Required work:
In the material below, find the line containing "request Structs.CmdReadDir (fields_CmdReadDirStruct" and the line containing "CmdWrite take for full chunks. *)", then reproduce exactly both of them and every line between, and nothing else.

Excerpted data:
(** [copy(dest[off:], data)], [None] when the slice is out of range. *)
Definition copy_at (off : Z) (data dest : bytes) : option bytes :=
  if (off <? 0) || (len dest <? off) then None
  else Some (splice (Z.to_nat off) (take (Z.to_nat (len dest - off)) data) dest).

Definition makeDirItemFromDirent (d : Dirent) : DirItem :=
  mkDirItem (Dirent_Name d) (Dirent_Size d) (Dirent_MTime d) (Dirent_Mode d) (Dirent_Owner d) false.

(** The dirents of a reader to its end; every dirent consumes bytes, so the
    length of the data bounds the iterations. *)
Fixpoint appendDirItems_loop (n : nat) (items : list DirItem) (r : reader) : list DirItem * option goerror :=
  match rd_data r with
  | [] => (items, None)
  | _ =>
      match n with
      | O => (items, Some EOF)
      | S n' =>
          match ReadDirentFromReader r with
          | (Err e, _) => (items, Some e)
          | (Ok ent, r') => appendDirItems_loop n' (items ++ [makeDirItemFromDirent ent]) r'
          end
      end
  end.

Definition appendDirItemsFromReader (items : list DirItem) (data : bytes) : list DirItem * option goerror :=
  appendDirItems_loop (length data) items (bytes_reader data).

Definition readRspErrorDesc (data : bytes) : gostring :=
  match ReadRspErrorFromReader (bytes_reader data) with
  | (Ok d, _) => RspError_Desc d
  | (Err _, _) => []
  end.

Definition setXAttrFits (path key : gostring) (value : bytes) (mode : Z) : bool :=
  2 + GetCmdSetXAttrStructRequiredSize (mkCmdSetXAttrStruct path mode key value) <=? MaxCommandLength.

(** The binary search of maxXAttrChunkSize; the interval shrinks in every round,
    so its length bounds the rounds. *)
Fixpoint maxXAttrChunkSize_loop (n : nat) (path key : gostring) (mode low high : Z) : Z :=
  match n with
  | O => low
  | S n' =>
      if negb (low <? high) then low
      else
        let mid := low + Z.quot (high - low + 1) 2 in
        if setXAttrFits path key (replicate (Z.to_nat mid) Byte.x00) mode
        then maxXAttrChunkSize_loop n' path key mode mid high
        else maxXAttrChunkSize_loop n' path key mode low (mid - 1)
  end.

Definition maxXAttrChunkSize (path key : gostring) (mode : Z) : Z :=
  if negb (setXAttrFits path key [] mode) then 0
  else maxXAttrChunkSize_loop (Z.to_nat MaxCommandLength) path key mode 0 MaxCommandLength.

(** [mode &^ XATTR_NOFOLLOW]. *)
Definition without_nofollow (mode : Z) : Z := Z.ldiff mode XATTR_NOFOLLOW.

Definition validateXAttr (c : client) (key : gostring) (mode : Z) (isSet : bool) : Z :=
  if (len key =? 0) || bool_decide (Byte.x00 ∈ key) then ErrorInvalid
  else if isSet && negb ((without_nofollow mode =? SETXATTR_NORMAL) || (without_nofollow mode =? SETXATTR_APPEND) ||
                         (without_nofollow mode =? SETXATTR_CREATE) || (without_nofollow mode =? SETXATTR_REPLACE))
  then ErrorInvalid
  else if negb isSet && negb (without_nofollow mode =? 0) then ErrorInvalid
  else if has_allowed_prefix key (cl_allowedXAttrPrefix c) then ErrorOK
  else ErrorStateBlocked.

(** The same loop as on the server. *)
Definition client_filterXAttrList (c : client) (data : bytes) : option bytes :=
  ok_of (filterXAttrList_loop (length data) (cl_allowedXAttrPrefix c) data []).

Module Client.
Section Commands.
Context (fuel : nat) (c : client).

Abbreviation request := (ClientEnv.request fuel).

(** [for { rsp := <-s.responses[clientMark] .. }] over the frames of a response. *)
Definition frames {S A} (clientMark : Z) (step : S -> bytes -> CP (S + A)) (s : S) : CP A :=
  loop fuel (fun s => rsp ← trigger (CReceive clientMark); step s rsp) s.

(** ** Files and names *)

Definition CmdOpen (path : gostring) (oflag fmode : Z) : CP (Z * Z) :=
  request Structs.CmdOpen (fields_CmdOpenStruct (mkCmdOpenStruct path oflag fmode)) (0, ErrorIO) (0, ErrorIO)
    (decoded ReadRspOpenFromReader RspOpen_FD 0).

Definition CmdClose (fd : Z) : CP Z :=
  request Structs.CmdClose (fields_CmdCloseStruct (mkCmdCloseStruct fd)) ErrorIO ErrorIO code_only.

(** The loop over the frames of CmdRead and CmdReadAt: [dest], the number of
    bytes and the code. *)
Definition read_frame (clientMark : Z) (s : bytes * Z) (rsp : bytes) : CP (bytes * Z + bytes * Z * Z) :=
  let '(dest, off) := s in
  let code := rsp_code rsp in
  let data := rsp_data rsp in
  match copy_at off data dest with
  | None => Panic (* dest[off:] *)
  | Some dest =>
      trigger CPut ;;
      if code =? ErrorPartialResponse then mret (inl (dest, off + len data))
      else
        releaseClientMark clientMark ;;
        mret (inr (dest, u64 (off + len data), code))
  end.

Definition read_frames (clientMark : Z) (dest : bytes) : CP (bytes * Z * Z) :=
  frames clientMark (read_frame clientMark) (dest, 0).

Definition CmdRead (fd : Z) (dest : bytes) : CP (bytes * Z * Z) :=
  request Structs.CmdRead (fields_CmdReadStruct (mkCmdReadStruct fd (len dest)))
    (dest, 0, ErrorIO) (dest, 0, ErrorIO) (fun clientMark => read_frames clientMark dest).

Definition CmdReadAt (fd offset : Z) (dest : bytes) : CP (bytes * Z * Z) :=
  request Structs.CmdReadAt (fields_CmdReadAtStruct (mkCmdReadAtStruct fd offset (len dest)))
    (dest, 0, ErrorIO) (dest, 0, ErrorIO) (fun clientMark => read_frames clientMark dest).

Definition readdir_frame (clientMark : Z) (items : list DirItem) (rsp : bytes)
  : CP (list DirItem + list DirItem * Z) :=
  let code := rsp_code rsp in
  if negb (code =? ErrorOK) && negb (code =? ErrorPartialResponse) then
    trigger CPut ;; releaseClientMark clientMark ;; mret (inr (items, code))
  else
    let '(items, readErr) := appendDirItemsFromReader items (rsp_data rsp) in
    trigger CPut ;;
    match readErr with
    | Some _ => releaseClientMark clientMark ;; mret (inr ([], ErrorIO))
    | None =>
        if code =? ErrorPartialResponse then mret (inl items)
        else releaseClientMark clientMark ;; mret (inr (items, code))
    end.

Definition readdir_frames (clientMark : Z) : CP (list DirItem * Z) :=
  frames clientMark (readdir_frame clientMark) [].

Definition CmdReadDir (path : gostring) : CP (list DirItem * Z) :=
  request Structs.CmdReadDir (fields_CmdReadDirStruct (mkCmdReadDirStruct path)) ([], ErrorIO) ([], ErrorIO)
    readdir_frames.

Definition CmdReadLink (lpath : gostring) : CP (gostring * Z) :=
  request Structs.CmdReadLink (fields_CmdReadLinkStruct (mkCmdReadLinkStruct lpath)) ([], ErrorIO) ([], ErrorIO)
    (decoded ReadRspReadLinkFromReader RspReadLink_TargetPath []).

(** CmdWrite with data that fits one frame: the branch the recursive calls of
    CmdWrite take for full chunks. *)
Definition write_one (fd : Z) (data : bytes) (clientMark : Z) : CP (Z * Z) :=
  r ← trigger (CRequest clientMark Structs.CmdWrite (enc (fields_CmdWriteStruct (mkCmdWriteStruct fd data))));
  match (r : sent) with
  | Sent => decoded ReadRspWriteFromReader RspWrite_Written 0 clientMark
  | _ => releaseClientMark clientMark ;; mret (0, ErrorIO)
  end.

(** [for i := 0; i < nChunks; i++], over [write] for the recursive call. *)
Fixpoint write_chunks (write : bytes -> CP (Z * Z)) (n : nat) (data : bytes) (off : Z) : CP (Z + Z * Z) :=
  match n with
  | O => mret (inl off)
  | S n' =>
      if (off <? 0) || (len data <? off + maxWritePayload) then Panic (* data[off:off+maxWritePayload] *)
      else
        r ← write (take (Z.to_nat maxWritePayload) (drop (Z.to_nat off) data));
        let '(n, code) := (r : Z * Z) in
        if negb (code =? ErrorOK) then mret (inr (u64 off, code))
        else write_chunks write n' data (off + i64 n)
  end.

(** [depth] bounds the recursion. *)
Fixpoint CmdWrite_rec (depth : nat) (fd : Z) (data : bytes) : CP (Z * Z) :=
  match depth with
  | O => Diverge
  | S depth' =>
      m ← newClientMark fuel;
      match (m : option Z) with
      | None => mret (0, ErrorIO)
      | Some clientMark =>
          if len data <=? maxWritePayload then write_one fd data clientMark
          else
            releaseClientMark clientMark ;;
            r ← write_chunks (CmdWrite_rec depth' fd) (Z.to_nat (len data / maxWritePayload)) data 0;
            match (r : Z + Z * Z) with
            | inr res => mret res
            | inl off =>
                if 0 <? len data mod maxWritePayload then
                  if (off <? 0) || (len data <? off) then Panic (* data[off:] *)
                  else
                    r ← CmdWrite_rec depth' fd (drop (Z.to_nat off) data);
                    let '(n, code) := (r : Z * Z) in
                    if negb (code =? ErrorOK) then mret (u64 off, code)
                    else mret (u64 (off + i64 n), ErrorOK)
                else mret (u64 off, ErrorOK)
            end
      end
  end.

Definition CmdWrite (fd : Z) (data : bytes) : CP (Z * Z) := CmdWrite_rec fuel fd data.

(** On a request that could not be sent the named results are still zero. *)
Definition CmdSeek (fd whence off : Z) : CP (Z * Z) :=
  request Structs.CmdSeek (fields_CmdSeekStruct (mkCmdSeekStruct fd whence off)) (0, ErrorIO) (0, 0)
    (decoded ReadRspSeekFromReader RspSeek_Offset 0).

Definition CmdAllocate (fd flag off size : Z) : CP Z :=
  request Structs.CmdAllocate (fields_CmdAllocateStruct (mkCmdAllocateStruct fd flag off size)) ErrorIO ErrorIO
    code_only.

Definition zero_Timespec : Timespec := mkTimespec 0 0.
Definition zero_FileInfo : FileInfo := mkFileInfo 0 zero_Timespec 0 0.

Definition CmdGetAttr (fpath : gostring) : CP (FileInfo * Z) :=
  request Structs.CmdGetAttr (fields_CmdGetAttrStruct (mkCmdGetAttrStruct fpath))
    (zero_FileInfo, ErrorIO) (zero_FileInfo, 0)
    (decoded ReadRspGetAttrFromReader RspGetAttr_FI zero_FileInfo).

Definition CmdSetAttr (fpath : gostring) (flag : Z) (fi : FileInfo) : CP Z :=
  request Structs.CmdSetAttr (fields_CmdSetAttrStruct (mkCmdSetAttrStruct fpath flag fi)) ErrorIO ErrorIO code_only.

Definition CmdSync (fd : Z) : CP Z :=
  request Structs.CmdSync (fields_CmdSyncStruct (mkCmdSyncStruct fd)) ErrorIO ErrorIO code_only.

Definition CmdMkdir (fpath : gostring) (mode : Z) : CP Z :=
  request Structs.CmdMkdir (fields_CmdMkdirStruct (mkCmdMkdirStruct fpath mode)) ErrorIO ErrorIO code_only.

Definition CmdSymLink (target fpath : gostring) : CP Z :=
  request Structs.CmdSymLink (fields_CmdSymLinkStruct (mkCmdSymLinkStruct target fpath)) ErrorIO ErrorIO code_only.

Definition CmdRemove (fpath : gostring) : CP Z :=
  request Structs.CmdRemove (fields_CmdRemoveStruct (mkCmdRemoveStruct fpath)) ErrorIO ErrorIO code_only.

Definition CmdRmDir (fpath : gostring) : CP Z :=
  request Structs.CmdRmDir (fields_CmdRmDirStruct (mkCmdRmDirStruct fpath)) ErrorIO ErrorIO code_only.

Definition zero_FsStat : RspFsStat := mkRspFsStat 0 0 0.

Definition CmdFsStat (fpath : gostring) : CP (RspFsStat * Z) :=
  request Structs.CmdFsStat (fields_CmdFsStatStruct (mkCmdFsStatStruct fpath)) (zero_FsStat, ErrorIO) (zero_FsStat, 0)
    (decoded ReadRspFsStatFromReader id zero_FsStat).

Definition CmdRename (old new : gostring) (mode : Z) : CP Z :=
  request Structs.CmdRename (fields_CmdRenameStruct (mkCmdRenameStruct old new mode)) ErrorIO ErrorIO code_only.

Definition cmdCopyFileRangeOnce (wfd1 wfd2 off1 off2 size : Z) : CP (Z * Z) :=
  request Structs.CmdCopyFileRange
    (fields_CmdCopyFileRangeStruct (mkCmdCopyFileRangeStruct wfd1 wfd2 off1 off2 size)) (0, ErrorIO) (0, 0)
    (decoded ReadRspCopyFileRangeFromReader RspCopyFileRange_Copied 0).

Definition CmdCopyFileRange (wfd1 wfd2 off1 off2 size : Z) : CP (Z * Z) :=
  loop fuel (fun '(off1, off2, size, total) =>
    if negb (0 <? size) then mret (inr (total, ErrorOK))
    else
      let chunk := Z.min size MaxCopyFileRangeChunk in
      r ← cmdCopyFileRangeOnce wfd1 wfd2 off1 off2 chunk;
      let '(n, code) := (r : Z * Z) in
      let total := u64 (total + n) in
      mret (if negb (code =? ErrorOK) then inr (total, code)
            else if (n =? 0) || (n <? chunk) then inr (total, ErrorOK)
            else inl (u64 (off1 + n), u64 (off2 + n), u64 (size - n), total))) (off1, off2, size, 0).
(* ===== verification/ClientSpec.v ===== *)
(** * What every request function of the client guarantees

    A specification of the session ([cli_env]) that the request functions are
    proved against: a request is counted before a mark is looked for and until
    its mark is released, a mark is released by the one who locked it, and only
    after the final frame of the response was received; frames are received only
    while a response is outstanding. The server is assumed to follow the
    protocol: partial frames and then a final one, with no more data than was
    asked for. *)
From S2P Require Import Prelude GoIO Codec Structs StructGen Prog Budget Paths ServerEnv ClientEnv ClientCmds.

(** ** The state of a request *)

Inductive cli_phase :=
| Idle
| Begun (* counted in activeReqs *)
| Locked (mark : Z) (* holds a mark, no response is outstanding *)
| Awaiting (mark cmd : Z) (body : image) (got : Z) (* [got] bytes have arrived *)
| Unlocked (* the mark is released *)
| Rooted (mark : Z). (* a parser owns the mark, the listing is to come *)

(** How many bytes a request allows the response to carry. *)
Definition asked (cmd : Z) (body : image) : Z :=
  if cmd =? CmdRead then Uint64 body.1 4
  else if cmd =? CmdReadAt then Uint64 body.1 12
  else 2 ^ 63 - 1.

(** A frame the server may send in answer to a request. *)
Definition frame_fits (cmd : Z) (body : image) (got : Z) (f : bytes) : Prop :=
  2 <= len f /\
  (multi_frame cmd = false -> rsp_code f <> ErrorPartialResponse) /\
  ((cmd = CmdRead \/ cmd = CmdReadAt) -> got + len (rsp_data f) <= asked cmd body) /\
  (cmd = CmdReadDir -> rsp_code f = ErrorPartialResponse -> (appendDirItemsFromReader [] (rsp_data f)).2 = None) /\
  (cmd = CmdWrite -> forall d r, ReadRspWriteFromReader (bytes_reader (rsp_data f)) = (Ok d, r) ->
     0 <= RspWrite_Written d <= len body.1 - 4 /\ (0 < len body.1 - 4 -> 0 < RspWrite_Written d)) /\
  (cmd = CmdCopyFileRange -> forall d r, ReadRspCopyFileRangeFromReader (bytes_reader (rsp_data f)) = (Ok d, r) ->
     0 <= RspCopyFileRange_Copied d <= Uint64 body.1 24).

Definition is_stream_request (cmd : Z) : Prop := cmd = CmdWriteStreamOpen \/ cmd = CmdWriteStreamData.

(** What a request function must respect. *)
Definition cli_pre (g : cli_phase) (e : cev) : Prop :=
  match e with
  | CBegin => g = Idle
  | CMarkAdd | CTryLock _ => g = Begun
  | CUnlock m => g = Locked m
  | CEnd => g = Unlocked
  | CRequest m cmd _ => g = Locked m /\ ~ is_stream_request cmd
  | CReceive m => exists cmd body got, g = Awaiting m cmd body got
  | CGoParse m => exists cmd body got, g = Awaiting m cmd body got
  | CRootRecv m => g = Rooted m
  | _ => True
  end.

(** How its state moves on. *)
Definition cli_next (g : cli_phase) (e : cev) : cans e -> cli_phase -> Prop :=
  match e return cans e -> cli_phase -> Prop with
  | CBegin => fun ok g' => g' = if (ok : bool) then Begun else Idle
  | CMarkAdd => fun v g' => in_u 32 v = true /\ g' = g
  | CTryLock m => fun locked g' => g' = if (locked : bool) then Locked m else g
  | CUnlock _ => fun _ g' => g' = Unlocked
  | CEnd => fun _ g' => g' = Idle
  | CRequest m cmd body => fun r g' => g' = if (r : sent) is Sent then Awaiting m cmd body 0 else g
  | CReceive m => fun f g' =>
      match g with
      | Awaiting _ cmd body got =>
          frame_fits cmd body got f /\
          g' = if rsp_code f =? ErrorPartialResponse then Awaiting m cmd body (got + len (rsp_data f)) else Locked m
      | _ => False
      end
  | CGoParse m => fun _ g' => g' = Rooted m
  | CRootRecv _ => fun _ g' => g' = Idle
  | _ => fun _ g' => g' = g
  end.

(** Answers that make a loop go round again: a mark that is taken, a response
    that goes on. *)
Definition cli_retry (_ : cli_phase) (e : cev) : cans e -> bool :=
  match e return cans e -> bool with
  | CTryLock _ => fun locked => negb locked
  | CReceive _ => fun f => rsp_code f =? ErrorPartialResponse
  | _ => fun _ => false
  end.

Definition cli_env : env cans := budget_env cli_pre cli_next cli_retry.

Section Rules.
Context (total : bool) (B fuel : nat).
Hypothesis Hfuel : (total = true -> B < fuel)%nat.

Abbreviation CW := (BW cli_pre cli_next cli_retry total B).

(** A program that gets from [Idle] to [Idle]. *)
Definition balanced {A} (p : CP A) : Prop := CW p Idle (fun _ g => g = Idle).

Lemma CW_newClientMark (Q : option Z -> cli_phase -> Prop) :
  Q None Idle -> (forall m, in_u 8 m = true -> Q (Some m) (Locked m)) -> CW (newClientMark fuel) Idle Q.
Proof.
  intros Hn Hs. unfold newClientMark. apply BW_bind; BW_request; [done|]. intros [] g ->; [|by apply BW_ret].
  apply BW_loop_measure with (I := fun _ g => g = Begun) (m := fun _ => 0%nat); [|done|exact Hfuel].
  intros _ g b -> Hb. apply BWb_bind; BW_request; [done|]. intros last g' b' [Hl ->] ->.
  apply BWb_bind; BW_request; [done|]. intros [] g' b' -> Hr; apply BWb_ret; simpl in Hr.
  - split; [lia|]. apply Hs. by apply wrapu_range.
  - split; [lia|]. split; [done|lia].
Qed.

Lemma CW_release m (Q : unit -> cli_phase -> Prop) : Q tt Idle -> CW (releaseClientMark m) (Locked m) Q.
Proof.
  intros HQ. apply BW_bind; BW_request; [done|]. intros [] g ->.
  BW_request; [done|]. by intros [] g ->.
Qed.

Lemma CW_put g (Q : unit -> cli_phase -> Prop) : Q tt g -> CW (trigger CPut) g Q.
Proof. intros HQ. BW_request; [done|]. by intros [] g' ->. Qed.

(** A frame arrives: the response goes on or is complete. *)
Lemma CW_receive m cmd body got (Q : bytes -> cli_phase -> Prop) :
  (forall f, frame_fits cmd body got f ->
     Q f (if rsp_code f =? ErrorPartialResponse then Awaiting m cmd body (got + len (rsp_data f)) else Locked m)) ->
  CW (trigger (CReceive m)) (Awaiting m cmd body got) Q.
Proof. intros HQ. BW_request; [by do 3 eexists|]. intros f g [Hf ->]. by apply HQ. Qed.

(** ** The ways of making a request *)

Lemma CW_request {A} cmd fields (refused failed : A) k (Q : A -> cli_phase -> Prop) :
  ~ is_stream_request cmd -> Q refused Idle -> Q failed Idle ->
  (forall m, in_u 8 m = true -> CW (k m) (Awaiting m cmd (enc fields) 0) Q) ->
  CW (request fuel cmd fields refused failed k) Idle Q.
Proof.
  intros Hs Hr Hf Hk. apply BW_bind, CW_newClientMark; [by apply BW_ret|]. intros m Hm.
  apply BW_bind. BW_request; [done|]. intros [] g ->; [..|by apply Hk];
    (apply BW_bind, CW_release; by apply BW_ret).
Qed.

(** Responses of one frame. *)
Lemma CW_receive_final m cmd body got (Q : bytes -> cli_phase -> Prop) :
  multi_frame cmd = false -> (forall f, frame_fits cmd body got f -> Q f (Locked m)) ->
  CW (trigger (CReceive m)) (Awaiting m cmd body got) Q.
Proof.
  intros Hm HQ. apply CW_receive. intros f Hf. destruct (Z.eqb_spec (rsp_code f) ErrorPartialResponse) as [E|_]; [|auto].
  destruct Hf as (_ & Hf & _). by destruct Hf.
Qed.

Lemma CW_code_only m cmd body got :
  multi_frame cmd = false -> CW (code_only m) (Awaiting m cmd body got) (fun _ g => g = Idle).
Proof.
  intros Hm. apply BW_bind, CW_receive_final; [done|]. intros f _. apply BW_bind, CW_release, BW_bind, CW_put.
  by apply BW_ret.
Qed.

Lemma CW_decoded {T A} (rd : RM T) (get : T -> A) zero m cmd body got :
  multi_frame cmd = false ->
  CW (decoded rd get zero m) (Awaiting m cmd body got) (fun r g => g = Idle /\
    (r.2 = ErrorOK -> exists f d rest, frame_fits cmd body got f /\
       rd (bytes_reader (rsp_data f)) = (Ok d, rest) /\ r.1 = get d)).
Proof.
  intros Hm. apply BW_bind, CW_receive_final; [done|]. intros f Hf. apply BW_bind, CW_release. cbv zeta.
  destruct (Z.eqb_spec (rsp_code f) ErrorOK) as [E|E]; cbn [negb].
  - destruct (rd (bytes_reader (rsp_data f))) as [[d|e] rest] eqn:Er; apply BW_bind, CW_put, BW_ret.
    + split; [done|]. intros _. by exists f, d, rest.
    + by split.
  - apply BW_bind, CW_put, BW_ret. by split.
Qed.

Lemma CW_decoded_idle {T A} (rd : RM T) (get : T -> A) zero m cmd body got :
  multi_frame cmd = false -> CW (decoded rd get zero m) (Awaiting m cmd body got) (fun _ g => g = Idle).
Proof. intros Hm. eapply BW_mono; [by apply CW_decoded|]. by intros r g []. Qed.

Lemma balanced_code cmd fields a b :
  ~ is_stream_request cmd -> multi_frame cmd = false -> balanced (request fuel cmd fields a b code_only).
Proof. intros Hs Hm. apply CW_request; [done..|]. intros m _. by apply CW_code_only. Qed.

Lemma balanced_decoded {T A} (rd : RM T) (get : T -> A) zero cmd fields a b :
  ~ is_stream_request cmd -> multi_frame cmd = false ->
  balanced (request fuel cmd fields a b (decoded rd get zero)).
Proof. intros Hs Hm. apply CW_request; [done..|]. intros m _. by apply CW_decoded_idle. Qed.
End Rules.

Solution for this task:
  request Structs.CmdReadDir (fields_CmdReadDirStruct (mkCmdReadDirStruct path)) ([], ErrorIO) ([], ErrorIO)
    readdir_frames.

Definition CmdReadLink (lpath : gostring) : CP (gostring * Z) :=
  request Structs.CmdReadLink (fields_CmdReadLinkStruct (mkCmdReadLinkStruct lpath)) ([], ErrorIO) ([], ErrorIO)
    (decoded ReadRspReadLinkFromReader RspReadLink_TargetPath []).

(** CmdWrite with data that fits one frame: the branch the recursive calls of
    CmdWrite take for full chunks. *)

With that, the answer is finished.